We have seen the fashion and the faith that sustains CCC. What remains is the fantasy, and this takes us to the heart of the whole proposal, the decisive question on which the entire project turns: can conformal cyclic cosmology actually accomplish the one thing it was built to do? I take up this question in the second part of this essay, which is the fourth and final installment of my discussion of cyclic cosmologies. It will be answered by addressing the model’s empirical record, its central entropy-accounting problem, and the very nature of the crossover that is claimed to join its aeons together in a beginningless eternal progression.
Notes
- To be more precise, the conformal rescaling of a spacetime rescales its metric (distance measurements) by the square of a smooth positive function. The effect is to preserve angles and causal relationships while erasing any measure of length and distinction between finite and infinite size. A conformally invariant transformation of a spacetime enables the conformal identification of two rescaled boundary surfaces as being one and the same, which allows the future infinity of an aeon that is ending to be fused to the big bang surface of its successor. What crosses this join is bare conformal structure rather than any physical metric.

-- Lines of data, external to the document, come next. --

Lemma no_skip_marker s : all_bytes sql_char s -> chunk_has_skip_marker s = false.
Proof.
  intros Hs. unfold chunk_has_skip_marker. apply not_true_iff_false.
  rewrite existsb_exists. intros (line & Hline%list_elem_of_In & Hm%String.eqb_eq).
  assert (Hb : all_bytes sql_char (trim line)).
  { apply all_bytes_trim; [auto with marreta |]. by eapply all_bytes_lines. }
  rewrite Hm in Hb. discriminate Hb.
Qed.

(** * Column definitions *)

(** A name the statements can be read back with: an ASCII identifier. *)
Definition plain_name (s : string) : Prop := s <> EmptyString /\ all_bytes ident_char s.

(** A column name that is not taken for a constraint of the table. *)
Definition column_name_ok (s : string) : Prop :=
  plain_name s
  /\ to_ascii_uppercase s ∉ ["CONSTRAINT"; "UNIQUE"; "CHECK"; "EXCLUDE"].

(** The types of [postgres_type]. *)
Definition PG_TYPES : list string :=
  ["TEXT"; "BIGINT"; "DOUBLE PRECISION"; "NUMERIC"; "BOOLEAN"; "TIMESTAMPTZ"; "DATE"; "TIME";
   "JSONB"].

(** What follows the name in a column definition without a default. *)
Definition column_suffix (type_ : string) (primary generated nullable unique : bool) : string :=
  join " " (type_ :: (if primary then ["PRIMARY KEY"] else [])
    ++ (if generated then ["GENERATED BY DEFAULT AS IDENTITY"] else [])
    ++ (if nullable then [] else ["NOT NULL"])
    ++ (if unique then ["UNIQUE"] else [])).

Definition tightb (s : string) : bool :=
  match head (bytes s), last (bytes s) with
  | Some c, Some d => negb (is_whitespace c) && negb (is_whitespace d)
  | _, _ => false
  end.

Lemma tightb_tight s : tightb s = true -> tight s.
Proof.
  unfold tightb, tight. destruct (head (bytes s)) as [c|], (last (bytes s)) as [d|]; [| done..].
  intros [Hc Hd]%andb_true_iff. apply negb_true_iff in Hc, Hd. by exists c, d.
Qed.

(** What has to be known of the suffixes, which are finitely many. *)
Definition suffix_ok (type_ : string) (primary nullable : bool) (suffix : string) : bool :=
  forallb def_char (bytes suffix) && tightb suffix
  && negb (starts_with "KEY" (to_ascii_uppercase suffix))
  && bool_decide (capture_type_and_nullability suffix
                  = (Some type_, Some (nullable && negb primary))).

Lemma column_suffix_ok type_ primary generated nullable unique :
  type_ ∈ PG_TYPES ->
  suffix_ok type_ primary nullable (column_suffix type_ primary generated nullable unique) = true.
Proof.
  assert (H : forallb (fun t => forallb (fun p => forallb (fun g => forallb (fun n =>
    forallb (fun u => suffix_ok t p n (column_suffix t p g n u)) [true; false])
    [true; false]) [true; false]) [true; false]) PG_TYPES = true) by (vm_compute; reflexivity).
  intros Ht%list_elem_of_In. rewrite forallb_forall in H. specialize (H type_ Ht).
  assert (Hb : forall (f : bool -> bool) b, forallb f [true; false] = true -> f b = true).
  { intros f []; cbn; rewrite !andb_true_iff; tauto. }
  apply (Hb _ primary) in H. apply (Hb _ generated) in H. apply (Hb _ nullable) in H.
  by apply (Hb _ unique) in H.
Qed.

Lemma postgres_type_known t s : postgres_type t = Ok s -> s ∈ PG_TYPES.
Proof.
  destruct t; intros [= <-]; unfold PG_TYPES; rewrite ?elem_of_cons; tauto.
Qed.

(** A column the planner can render without a default. *)
Definition plain_column (c : PersistentColumn) : Prop :=
  column_name_ok (pc_column_name c) /\ pc_default c = None
  /\ is_ok (postgres_type (pc_field_type c)) = true.

Definition column_def (c : PersistentColumn) (suffix : string) : string :=
  pc_column_name c +:+ " " +:+ suffix.

Lemma render_plain_column debug c :
  plain_column c ->
  exists suffix, render_postgres_column debug c = Ok (column_def c suffix)
    /\ all_bytes def_char suffix /\ tight suffix
    /\ starts_with "KEY" (to_ascii_uppercase suffix) = false
    /\ replayed_column (pc_column_name c) suffix = db_column c.
Proof.
  intros (_ & Hdefault & Htype). unfold render_postgres_column.
  destruct (postgres_type (pc_field_type c)) as [t|] eqn:Ht; [| done].
  exists (column_suffix t (pc_primary c) (pc_generated c) (pc_nullable c) (pc_unique c)).
  pose proof (column_suffix_ok t (pc_primary c) (pc_generated c) (pc_nullable c) (pc_unique c)
    (postgres_type_known _ _ Ht)) as Hok.
  unfold suffix_ok in Hok. apply andb_true_iff in Hok as [Hok Hcap].
  apply andb_true_iff in Hok as [Hok Hkey]. apply andb_true_iff in Hok as [Hdef Htight].
  repeat split.
  - cbn. by rewrite Hdefault.
  - exact Hdef.
  - by apply tightb_tight.
  - by apply negb_true_iff.
  - unfold replayed_column. apply bool_decide_eq_true in Hcap. rewrite Hcap.
    unfold db_column. by rewrite Ht.
Qed.

(** ** Reading a definition back *)

Lemma to_upper_app s t :
  to_ascii_uppercase (s +:+ t) = to_ascii_uppercase s +:+ to_ascii_uppercase t.
Proof.
  unfold to_ascii_uppercase. induction s as [|a s IH]; [done |].
  rewrite append_cons. cbn [map_bytes]. by rewrite IH.
Qed.

Lemma all_bytes_upper (p : N -> bool) s :
  (forall c, p c = true -> p (to_ascii_uppercase_char c) = true) ->
  (forall c, p c = true -> (c <? 128)%N = true) ->
  all_bytes p s -> all_bytes p (to_ascii_uppercase s).
Proof.
  intros Hp Hascii. unfold to_ascii_uppercase. induction s as [|a s IH]; [done |].
  intros [Ha Hs]%all_bytes_cons. cbn [map_bytes]. apply all_bytes_cons. split; [| auto].
  rewrite ch_byte; [auto |]. specialize (Hascii _ (Hp _ Ha)). apply N.ltb_lt in Hascii. lia.
Qed.

Lemma upper_cases c :
  to_ascii_uppercase_char c = c \/ is_ascii_lowercase c = true
    /\ to_ascii_uppercase_char c = (c - 32)%N.
Proof. unfold to_ascii_uppercase_char. destruct (is_ascii_lowercase c); auto. Qed.

Lemma ident_upper c : ident_char c = true -> ident_char (to_ascii_uppercase_char c) = true.
Proof. intros Hc. destruct (upper_cases c) as [->|[Hl ->]]; [done |]. revert Hl. char_classes. Qed.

- Roger Penrose, interviewed by Phil Halper, “Roger Penrose confronts creationist critic Stephen Meyer,” YouTube, 2025, https://www.youtube.com/watch?v=6YvnnPzvaJs. Penrose concedes the incompleteness of the erebon proposal at 12:53–13:25: “It needs a better theory than that. There needs a theory which explains in detail why this happens. I’m just giving you the overall picture, which is incomplete at the moment. I agree it needs more calculations. It needs [a way] to describe the erebons properly in the theory — why they decay into gravitons, into a pair of gravitons, would be the argument, and why do those gravitons survive until the next aeon, and then things are the other way around: they start to collide again and produce more erebons. So the erebons come back as the gravitons start to run into each other.”
- Penrose, Halper interview, at 16:40. At 16:37–16:55, Penrose dismisses the charge of fine-tuning outright. Responding to Meyer’s claim that CCC “has to invoke a very finely tuned amount of mass energy that will be activated at the right time and in the right way,” leaving “a huge amount of unexplained fine-tuning in his model … with no explanation for where that fine-tuning came from,” Penrose replies: “I have no idea what he’s talking about. There isn’t any fine-tuning of this sort. The main material in the universe is dark matter, and the dark matter comes about through gravitons. And it’s not a question of any fine-tuning … there isn’t any fine-tuning. I don’t know what he’s talking about.”
- Penrose, Halper interview, at roughly 19:02-19:52.